Shouldn't those events not be aggregated by the HoppingWindow function?
I structured your query as it follows:
with inputValues as (Select input.*, message.ArrayValue as Data from input CROSS APPLY GetArrayElements(input.SensorData) as message)
select inputValues.Id, count(Data.Direction) as Count
into output
from inputValues
where Data.Type = 'LineCrossing' and Data.Direction='forward'
GROUP BY inputValues.Id, HoppingWindow(second, 3600, 5)
I have set the input to Event Hub, and in the Visual Studio I have started a query with the cloud input.

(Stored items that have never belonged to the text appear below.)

(** * Sincera data collection: a shallow embedding of the two pipeline scripts

    [1_create_domain_sample.py] builds a per-network sample of domains and
    [2_collect_sincera_data.py] fetches metrics for every sampled domain
    behind a per-minute / per-day rate limiter, with retries and
    incremental checkpoints.

    Python code that reads the clock, sleeps, talks to the HTTP server or
    writes files is embedded in a state-and-exception monad over an explicit
    [World].  Time is counted in milliseconds (Python uses floating-point
    seconds; rounding of floats is not modelled). *)

From stdpp Require Import gmap strings list sorting pretty.
From Stdlib Require Import ZArith Lia Ascii QArith_base.

Local Open Scope string_scope.
Local Open Scope list_scope.
Local Open Scope Z_scope.

(** ** Python values, exceptions *)

(** A JSON value. Numbers are kept as rationals. *)
#[warnings="-register-all"]
Inductive Json : Type :=
  | JNull
  | JBool (b : bool)
  | JNum (q : Q)
  | JStr (s : string)
  | JArr (items : list Json)
  | JObj (fields : list (string * Json)).

(** What [response.json()] yields: a dict, another JSON value (array,
    number, string, true, false, null), or a decode error. *)
Inductive JsonBody : Type :=
  | BodyDict (fields : list (string * Json))
  | BodyOther (v : Json)
  | BodyInvalid (msg : string).

(** The values stored in result dictionaries. [VIso t] is the string
    [datetime.isoformat()] of the clock value [t]. *)
Inductive PyVal : Type :=
  | VNone
  | VBool (b : bool)
  | VStr (s : string)
  | VJson (j : Json)
  | VIso (t : Z).

Inductive Exn : Type :=
  | ValueError (msg : string)
  | AttributeError
  | IndexError
  | KeyError (key : string)
  | ZeroDivisionError
  | RequestException (msg : string).

(** Why the program pauses; kept with each sleep for bookkeeping only. *)
Inductive Pause : Type :=
  | RateLimitWait
  | RetryAfterWait
  | BackoffWait.

Inductive Outcome (A : Type) : Type :=
  | Returned (a : A)
  | Raised (e : Exn).
Arguments Returned {A} a.
Arguments Raised {A} e.

(** ** The world: clock, HTTP server, rate-limiter globals, checkpoint files *)

(** Module-level globals [_request_times], [_requests_today], [_current_day]
    (the day is the number of the calendar day). *)
Record RateState := mkRate {
  _request_times : list Z;
  _requests_today : Z;
  _current_day : Z
}.

Record Response := mkResponse {
  status_code : Z;
  retry_after : option string;      (* headers.get('Retry-After') *)
  text : string;
  json : JsonBody                   (* what response.json() does *)
}.

(** What one call of [requests.get] does: answer, or raise a
    [requests.exceptions.RequestException] whose [str] is the message. *)
Inductive Reply : Type :=
  | Answer (r : Response)
  | Fails (msg : string).

Abbreviation Result := (gmap string PyVal).

(** A row of the domain tables: columns [domain] and [network]
    ([None] is a missing value). *)
Record Row := mkRow {
  row_domain : string;
  row_network : option string
}.

Record World := mkWorld {
  clock : Z;                          (* current time, ms since the epoch *)
  delays : list N;                    (* time that passes before each clock read *)
  server : list Reply;                (* what the next calls of requests.get do *)
  http_log : list string;             (* domains requested so far, latest last *)
  sleep_log : list (Pause * Z);       (* sleeps so far (reason, ms), latest last *)
  limiter : RateState;
  issued : list Z;                    (* timestamps recorded by the rate limiter, latest last *)
  checkpoints : list (Z * list Result); (* batch files written: batch_num, rows *)
  dirs : gset string;                 (* directories that exist *)
  pickles : gmap string (list Row)    (* pickled domain tables, by path *)
}.

Definition M (A : Type) : Type := World → Outcome A * World.

Definition ret {A} (a : A) : M A := λ w, (Returned a, w).
Definition raise {A} (e : Exn) : M A := λ w, (Raised e, w).
Definition bind {A B} (m : M A) (k : A → M B) : M B :=
  λ w, match m w with
       | (Returned a, w') => k a w'
       | (Raised e, w') => (Raised e, w')
       end.

(** [try: m except RequestException as e: h e] *)
Definition try_except_request {A} (m : M A) (h : string → M A) : M A :=
  λ w, match m w with
       | (Raised (RequestException msg), w') => h msg w'
       | r => r
       end.

Declare Scope py_scope.
Delimit Scope py_scope with py.
Notation "x <- m ;; k" := (bind m (λ x, k))
  (at level 100, m at next level, right associativity) : py_scope.
Notation "m ;;; k" := (bind m (λ _, k))
  (at level 100, right associativity) : py_scope.
Local Open Scope py_scope.

Definition get_limiter : M RateState := λ w, (Returned (limiter w), w).

Definition set_limiter (s : RateState) : M unit := λ w,
  (Returned tt,
   mkWorld (clock w) (delays w) (server w) (http_log w) (sleep_log w) s
           (issued w) (checkpoints w) (dirs w) (pickles w)).

(** Reading the clock: the next delay (none once the list is used up) passes
    first.  [time.time()] and [datetime.now()] read the same clock. *)
Definition advance (w : World) : World :=
  match delays w with
  | [] => w
  | d :: ds =>
      mkWorld (clock w + Z.of_N d) ds (server w) (http_log w) (sleep_log w)
              (limiter w) (issued w) (checkpoints w) (dirs w) (pickles w)
  end.

Definition time_time : M Z := λ w, let w' := advance w in (Returned (clock w'), w').
Definition datetime_now : M Z := time_time.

I used a Windows Client application to pipe in the messages to Event Hub(2. from the picture below) and observed that events were coming every 5 seconds(1. from the picture below and 3. from the picture below).
Maybe just change the query I shared to reflect the correct time-stamping, but the result should be as expected - every 5 seconds count to the output per the defined condition for all events that arrived in the last hour(3600 seconds in the HoppingWindow function).